3. Even if it is supposed that the king’s presence at the meeting was necessary, was his health condition so critical that he had to be transferred to the hospital while he had a meeting with a foreign official? When recent speculations about Salman’s health deterioration were raised by some media outlets, the official Saudi media dismissed the “rumors” regarding the monarch’s health and published videos of him chairing the cabinet to prove him in good condition. Even if he was not, he could talk to the Iraqi PM via video conferencing. After all, he joined the cabinet meetings via video conferencing this week even after he underwent “laparoscopic surgery Thursday to remove an inflamed gallbladder.”
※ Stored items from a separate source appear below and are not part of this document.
Lemma admin_reconcile_conflicts_witness :
  let rt := mkRoomType 1 "Family Suite" 4 2 in
  let r1 := mkReservation 1 1 "direct" None "a" "a@x"
              (Date.ymd 2024 2 28) (Date.ymd 2024 3 2) in
  let r2 := mkReservation 2 1 "booking.com" (Some "X1") "b" "b@x"
              (Date.ymd 2024 3 1) (Date.ymd 2024 3 3) in
  let r3 := mkReservation 3 1 "direct" None "c" "c@x"
              (Date.ymd 2024 2 29) (Date.ymd 2024 3 2) in
  let st := mkStore [rt; mkRoomType 2 "Deluxe Double" 2 5] [r1; r2; r3] in
  entries_for rt (Date.ymd 2024 3 1) (admin_reconcile st)
  = [mkConflict rt (Date.ymd 2024 3 1) 3 [r1; r2; r3]].
Proof.
  intros rt r1 r2 r3 st.
  assert (pk_unique st) as Hpk.
  { unfold pk_unique. simpl. apply NoDup_cons. split.
    - intros H. apply list_elem_of_singleton in H. discriminate.
    - apply NoDup_singleton. }
  assert (In rt (room_types st)) as Hin by (left; reflexivity).
  assert (0 <= quantity rt) as Hq by (simpl; lia).
  apply (proj1 (admin_reconcile_conflicts st rt (Date.ymd 2024 3 1) Hpk Hin Hq)).
  vm_compute. reflexivity.
Defined.

(** ** The availability feeds *)

Lemma markers_app (l1 l2 : list CalendarEvent) :
  markers (l1 ++ l2) = markers l1 ++ markers l2.
Proof. apply flat_map_app. Qed.

Lemma ota_push_availability_feed st today name id rt :
  RoomType_get st id = Some rt ->
  ota_push_availability st today name id = Some (availability_feed st rt today).
Proof.
  intros Hget. unfold ota_push_availability, availability_feed. rewrite Hget.
  f_equal. apply map_ext. intros i. simpl.
  rewrite sum_overlapping_occupancy. reflexivity.
Qed.

Lemma api_calendar_events_markers st today id rt :
  RoomType_get st id = Some rt ->
  exists events,
    api_calendar_events st today id = Some events /\
    markers events = availability_feed st rt today.
Proof.
  intros Hget. unfold api_calendar_events. rewrite Hget.
  eexists. split; [reflexivity|].
  rewrite markers_app. unfold availability_feed.
  change (map ?f range30) with ([] ++ map f range30) at 2.
  f_equal.
  - generalize (rt_reservations st rt) at 1. intros rs.
    induction rs as [|r rs IH]; simpl; [reflexivity|exact IH].
  - generalize range30. intros l.
    induction l as [|i l IH]; simpl; [reflexivity|].
    rewrite sum_overlapping_occupancy, IH. reflexivity.
Qed.

(** C8. For a room type found in the store, both 30-day feeds
    ([ota_push_availability] and the availability markers of
    [api_calendar_events]) report, for each day [today + i], [0 <= i < 30],
    in order, [max(0, quantity - occupancy)]; every reported count is
    non-negative, and it is the quantity on every day when the room type has
    no reservation (its quantity not being negative). *)
Theorem calendar_available_count (st : Store) (today : Z) (name : string)
        (id : Z) (rt : RoomType) :
  RoomType_get st id = Some rt ->
  ota_push_availability st today name id = Some (availability_feed st rt today) /\
  (exists events,
      api_calendar_events st today id = Some events /\
      markers events = availability_feed st rt today) /\
  map snap_date (availability_feed st rt today) = map (fun i => today + i) range30 /\
  (forall e, In e (availability_feed st rt today) -> 0 <= snap_available e) /\
  (rt_reservations st rt = [] -> 0 <= quantity rt ->
   availability_feed st rt today
   = map (fun i => mkSnapshotEntry (today + i) (quantity rt)) range30).
Proof.
  intros Hget. split; [|split; [|split; [|split]]].
  - apply ota_push_availability_feed. exact Hget.
  - apply api_calendar_events_markers. exact Hget.
  - unfold availability_feed. rewrite map_map. reflexivity.
  - intros e He. unfold availability_feed in He. apply in_map_iff in He.
    destruct He as [i [<- _]]. simpl. lia.
  - intros Hnil Hq. unfold availability_feed. apply map_ext. intros i.
    unfold occupancy, covering. rewrite Hnil. simpl. f_equal. lia.
Qed.
(** * Pak: a shallow embedding of [Pak.h] and its verification

    [Pak.h] is a header-only binary serializer.  One generic traversal,
    [Pak::parse], is instantiated for three passes ([Reserve], [Write] and
    [Read]) and walks arithmetic primitives, pairs, fixed arrays, dynamic
    containers, maps and user-defined types.

    The embedding follows the header top to bottom:
    - the byte order helpers [shouldByteSwap] and [byteSwap];
    - the [Pak] object (a byte vector and three [size_t] members) threaded
      through an error/state monad;
    - the overloads of [parse], selected here by a type descriptor [Ty]
      instead of by template argument deduction;
    - the public members [write], [read] and [read<T>()].

    Arithmetic values are kept as bit patterns (a [Z] below [256 ^ sizeof T]),
    so that integers and floating-point numbers are treated alike; memory is
    a list of bytes, each a [Z] below [256]. *)

From Stdlib Require Import ZArith List Bool Lia Arith Sorted.
Import ListNotations.

#[local] Set Warnings "-register-all".
Local Open Scope Z_scope.

(** ** Bytes and object representations *)

Module Bytes.

(** The [n] low-order bytes of [x], least significant first. *)
Fixpoint le_bytes (n : nat) (x : Z) : list Z :=
  match n with
  | O => []
  | S n' => x mod 256 :: le_bytes n' (x / 256)
  end.

(** The number whose little-endian digits are [bs]. *)
Fixpoint le_value (bs : list Z) : Z :=
  match bs with
  | [] => 0
  | b :: bs' => b + 256 * le_value bs'
  end.

Definition is_byte (b : Z) : Prop := 0 <= b < 256.

(** Cutting a buffer into [count] pieces of [n] bytes. *)
Fixpoint chunks (n count : nat) (l : list Z) : list (list Z) :=
  match count with
  | O => []
  | S c => firstn n l :: chunks n c (skipn n l)
  end.

End Bytes.

Import Bytes.

(** ** Arithmetic types *)

(** The types for which [std::is_arithmetic] holds, with the sizes of the
    usual LP64 and LLP64 targets. *)
Inductive Arith : Type :=
| Bool | Int8 | UInt8 | Int16 | UInt16 | Int32 | UInt32 | Int64 | UInt64
| Float | Double.

Definition sizeof (T : Arith) : nat :=
  match T with
  | Bool | Int8 | UInt8 => 1
  | Int16 | UInt16 => 2
  | Int32 | UInt32 | Float => 4
  | Int64 | UInt64 | Double => 8
  end%nat.

Definition is_integral (T : Arith) : bool :=
  match T with
  | Float | Double => false
  | _ => true
  end.

(** A bit pattern that fits an object of type [T]. *)
Definition fits (T : Arith) (x : Z) : Prop := 0 <= x < 256 ^ Z.of_nat (sizeof T).

(** ** Byte swapping (lines 35-60) *)

(** [__builtin_bswap16/32/64]: byte [i] of the operand becomes byte
    [n - 1 - i] of the result. *)
Fixpoint bswap (n : nat) (x : Z) : Z :=
  match n with
  | O => 0
  | S n' =>
      Z.lor (Z.shiftl (Z.land x 255) (8 * Z.of_nat n')) (bswap n' (Z.shiftr x 8))
  end.

Definition builtin_bswap16 : Z -> Z := bswap 2.
Definition builtin_bswap32 : Z -> Z := bswap 4.
Definition builtin_bswap64 : Z -> Z := bswap 8.
Lemma forEach_logFailure_ok (failures : list ImageFailure) (w : World St) :
  Forall (fun f => FailureReason f <> None) failures ->
  forEach (@logFailure St) failures w = (Done tt, w).
Proof.
  induction 1 as [|f failures Hf _ IH]; [reflexivity|].
  cbn [forEach]. unfold bind at 1, logFailure, deref.
  destruct (FailureReason f); [|now exfalso].
  unfold bind at 1, ret. exact IH.
Qed.

(** Against a registry that serves every batch-delete call, the loop runs to
    its end. *)
Lemma deleteImagesFrom_served (Inv : St -> Prop) :
  (forall params s, Inv s ->
     exists out s',
       BatchDeleteImage client params s = ((Some out, None), s') /\
       Forall (fun f => FailureReason f <> None) (Failures out) /\
       Inv s') ->
  forall n i w,
    (length images - i <= n)%nat ->
    Inv (client_state w) ->
    fst (deleteImagesFrom n client repoName images i w) = Done None.
Proof.
  intros Hserved. induction n as [|n IH]; intros i w Hn Hw;
    cbn [deleteImagesFrom];
    destruct (i <? length images)%nat eqn:Hi; try reflexivity.
  - apply Nat.ltb_lt in Hi. lia.
  - apply Nat.ltb_lt in Hi. unfold bind at 1, invoke.
    match goal with
    | |- context [BatchDeleteImage client ?p (client_state w)] =>
        destruct (Hserved p _ Hw) as [out [s1 [Hcall [Hreasons Hs1]]]]
    end.
    rewrite Hcall. unfold bind at 1, deref. unfold ret at 1. unfold bind at 1.
    rewrite (forEach_logFailure_ok _ Hreasons).
    apply IH; [unfold batchSize; lia | exact Hs1].
Qed.

End DeleteOutcome.

(** X12. Per-item failures are not fatal.  Against a registry that answers
    every batch-delete call without a transport error, whatever images its
    answers report as failed (each with a reason), [deleteImages] returns a
    nil error after sending every chunk of the identifier list. *)
Theorem deleteImages_item_failures_not_fatal
        (St : Type) (client : ECRClient St) (repoName : string)
        (images : list ImageDetail) (Inv : St -> Prop) (w : World St) :
  (forall params s, Inv s ->
     exists out s',
       BatchDeleteImage client params s = ((Some out, None), s') /\
       Forall (fun f => FailureReason f <> None) (Failures out) /\
       Inv s') ->
  Inv (client_state w) ->
  fst (deleteImages client repoName images w) = Done None /\
  calls (snd (deleteImages client repoName images w))
  = calls w ++ map (batchDeleteCall repoName)
                   (chunks 100 (map imageIdentifier images)).
Proof.
  intros Hserved Hw.
  pose proof (@deleteImagesFrom_served St client repoName images Inv Hserved
                (length images) 0%nat w ltac:(lia) Hw) as Hdone.
  fold (deleteImages client repoName images w) in Hdone.
  split; [exact Hdone|].
  destruct (deleteImages client repoName images w) as [o w'] eqn:Hrun.
  cbn [fst snd] in *. unfold deleteImages in Hrun.
  apply deleteImagesFrom_trace in Hrun; [|lia].
  destruct Hrun as [k [_ [Hcalls [_ [Hall _]]]]].
  rewrite Hcalls, (Hall Hdone), firstn_all. cbn [skipn].
  unfold chunks. now rewrite length_map.
Qed.
Lemma py_max_total records :
  records <> [] -> Forall has_created_at records ->
  exists latest, Processor.py_max Processor.latest_key records = Ok latest.
Proof.
  intros Hne Hall. destruct records as [|r rest]; [congruence|].
  inversion Hall as [|? ? Hr Hrest]; subst. unfold Processor.py_max.
  assert (Hkey : forall x, has_created_at x -> Processor.latest_key x <> None).
  { intros x Hx. unfold Processor.latest_key, has_created_at in *.
    destruct (BI.created_at x); congruence. }
  destruct (Processor.latest_key r) as [t|] eqn:Hk; [|now apply Hkey in Hr].
  apply max_loop_total. eapply Forall_impl; [|exact Hrest]. exact Hkey.
Qed.

(** What a contact says about the group it was built from. *)
Lemma build_contact_inv key records c :
  Processor.build_contact (key, records) = Ok c ->
  PC.email c = key /\
  PC.intention_count c = Processor.count_kind INTENTION records /\
  PC.appointment_count c = Processor.count_kind APPOINTMENT records /\
  PC.event_name c =
    (if Processor.count_kind APPOINTMENT records >? 0
     then "appointmentMade" else "appointmentIntention") /\
  PC.first_name c = Processor._first_non_empty records BI.first_name /\
  PC.last_name c = Processor._first_non_empty records BI.last_name /\
  PC.phone c = Processor._first_non_empty records BI.phone /\
  PC.campaign_source c = Processor._first_non_empty records BI.campaign_source.
Proof.
  unfold Processor.build_contact.
  destruct (Processor.py_max Processor.latest_key records) as [latest|e]; simpl;
    [|discriminate].
  intros Hc. inversion Hc; subst; simpl. repeat split; reflexivity.
Qed.

Lemma build_contact_total key records :
  records <> [] -> Forall has_created_at records ->
  exists c, Processor.build_contact (key, records) = Ok c.
Proof.
  intros Hne Hall. destruct (py_max_total records Hne Hall) as [latest Hmax].
  unfold Processor.build_contact. rewrite Hmax. simpl. eauto.
Qed.
(** * The Thread API binding layer of OpenThread (src/core/api/thread_api.cpp)

    A shallow embedding of the [otThread*] calls.  Every call of the C++
    file receives an [otInstance *], looks components up with
    [instance.Get<T>()] and calls one or two of their methods.  Here the
    instance is a record of component states that is passed in and, for
    mutating calls, returned; an out-parameter is an argument (the caller's
    record before the call) and a component of the result (the record after
    the call).

    The components themselves (Mle::MleRouter, Mac::Mac, KeyManager,
    MeshCoP datasets, NeighborTable) are declared in headers that are not
    part of thread_api.cpp.  Their state and the methods the API calls are
    modelled from the design document; pure helpers the document leaves
    open are variables of the section that holds the API. *)

From Stdlib Require Import ZArith Bool Lia.
From stdpp Require Import base option list strings.

Local Open Scope Z_scope.

(** ** Error codes (the closed error set of the document, section 7) *)

Inductive Error : Set :=
| kErrorNone
| kErrorFailed
| kErrorInvalidArgs
| kErrorInvalidState
| kErrorDetached
| kErrorNotFound.

Global Instance Error_eq_dec : EqDecision Error.
Proof. solve_decision. Defined.

(** ** Fixed-size byte arrays of the public API *)

Definition otExtendedPanId := list Byte.byte.
Definition otNetworkKey := list Byte.byte.
Definition otMeshLocalPrefix := list Byte.byte.
Definition otExtAddress := list Byte.byte.

(** ** Neighbor and router records *)

Module Neighbor.

(** Modelled from the spec: the Neighbor::State enumeration (neighbor
    header, not part of the sources), as "link-established vs pending"
    (section 3); [kStateInvalid] is a released record. *)
Inductive State : Set :=
| kStateInvalid
| kStatePending
| kStateValid.

(** Modelled from the spec: the LinkQualityInfo class (not part of the
    sources), the link quality block of a record with the two RSSI values
    read by ParentAverageRssi and ParentLastRssi (section 6). *)
Record LinkQualityInfo : Set := {
  mAverageRss : Z;   (* int8_t *)
  mLastRss : Z;      (* int8_t *)
  mLinkQuality : Z   (* uint8_t *)
}.

Definition GetAverageRss (l : LinkQualityInfo) : Z := mAverageRss l.
Definition GetLastRss (l : LinkQualityInfo) : Z := mLastRss l.
Definition GetLinkQuality (l : LinkQualityInfo) : Z := mLinkQuality l.

End Neighbor.

(** Modelled from the spec: the Router class (not part of the sources),
    the Neighbor / Router record of section 3, {extended address, short
    address (RLOC16), link quality in/out, last-heard timestamp, path
    cost, next-hop, state}. *)
Record Router : Set := {
  mExtAddress : otExtAddress;
  mRloc16 : Z;                          (* uint16_t *)
  mNextHop : Z;                         (* uint8_t *)
  mCost : Z;                            (* uint8_t *)
  mLinkInfo : Neighbor.LinkQualityInfo;
  mLinkQualityOut : Z;                  (* uint8_t *)
  mLastHeard : Z;                       (* milliseconds, uint32_t *)
  mState : Neighbor.State
}.

Module RouterOps.

Definition GetExtAddress (r : Router) := mExtAddress r.
Definition GetRloc16 (r : Router) := mRloc16 r.
Definition GetNextHop (r : Router) := mNextHop r.
Definition GetCost (r : Router) := mCost r.
Definition GetLinkInfo (r : Router) := mLinkInfo r.
Definition GetLinkQualityOut (r : Router) := mLinkQualityOut r.
Definition GetLastHeard (r : Router) := mLastHeard r.

Definition IsStateValid (r : Router) : bool :=
  match mState r with
  | Neighbor.kStateValid => true
  | _ => false
  end.

Definition SetState (s : Neighbor.State) (r : Router) : Router :=
  {| mExtAddress := mExtAddress r;
     mRloc16 := mRloc16 r;
     mNextHop := mNextHop r;
     mCost := mCost r;
     mLinkInfo := mLinkInfo r;
     mLinkQualityOut := mLinkQualityOut r;
     mLastHeard := mLastHeard r;
     mState := s |}.

End RouterOps.

(** ** Mle::MleRouter: role, leader data, parent, mesh-local prefix *)

Module Mle.

Inductive DeviceRole : Set :=
| kRoleDisabled
| kRoleDetached
| kRoleChild
| kRoleRouter
| kRoleLeader.

Global Instance DeviceRole_eq_dec : EqDecision DeviceRole.
Proof. solve_decision. Defined.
Saudi Arabian empty hand to assist Iraq economically
In addition to the above-mentioned potential reasons behind the delay, another drive behind the Saudi decision can be Riyadh’s financial problems and even a crisis.
The fact is that the al-Kadhimi approach to Saudi Arabia is more economic than political. The PM looks at the kingdom as a potential bankroller as Iraq prepares for reconstruction after huge devastation caused by the battle against the ISIS terrorist group. The Saudi rulers are very well aware of this fact. They know that if they want to take on Iran in Iraq and bring Baghdad close to them, they should provide the Iraqi side with financial assistance.
But Saudi Arabia is not that of before 2017 in oil wealth terms. The country has been in difficulty financing its Yemen war and home ambitions as oil prices over the past three years slumped. Additionally, the Hajj pilgrimage revenues are zero this year as coronavirus canceled 2020 Hajj season. The stock market downturn is another pain for the de facto ruler Prince Mohammed who for a year has had huge troubles managing the crisis-hit economy. The Yemen war costs are hulking. The Saudis knew that if al-Kadhimi returns home from Riyadh with the frustration of not being promised aids, Saudi Arabia will not score the favorable goals in the eyes of the Iraqi public.
The only privilege Saudi Arabia could present to Iraq is a promise of reopening Ar’ar border crossing between the two countries to facilitate bilateral trade. Until last year, the border crossing was only used for Iraqi Hajj pilgrims transfer to Saudi Arabia and goods were hardly exchanged between the two countries from this gate. But now Saudi Arabia plans to spend some $50 million to make the crossing suitable for trade. A plan running into frustration as the crossing does not have trade attraction to the Iraqi side.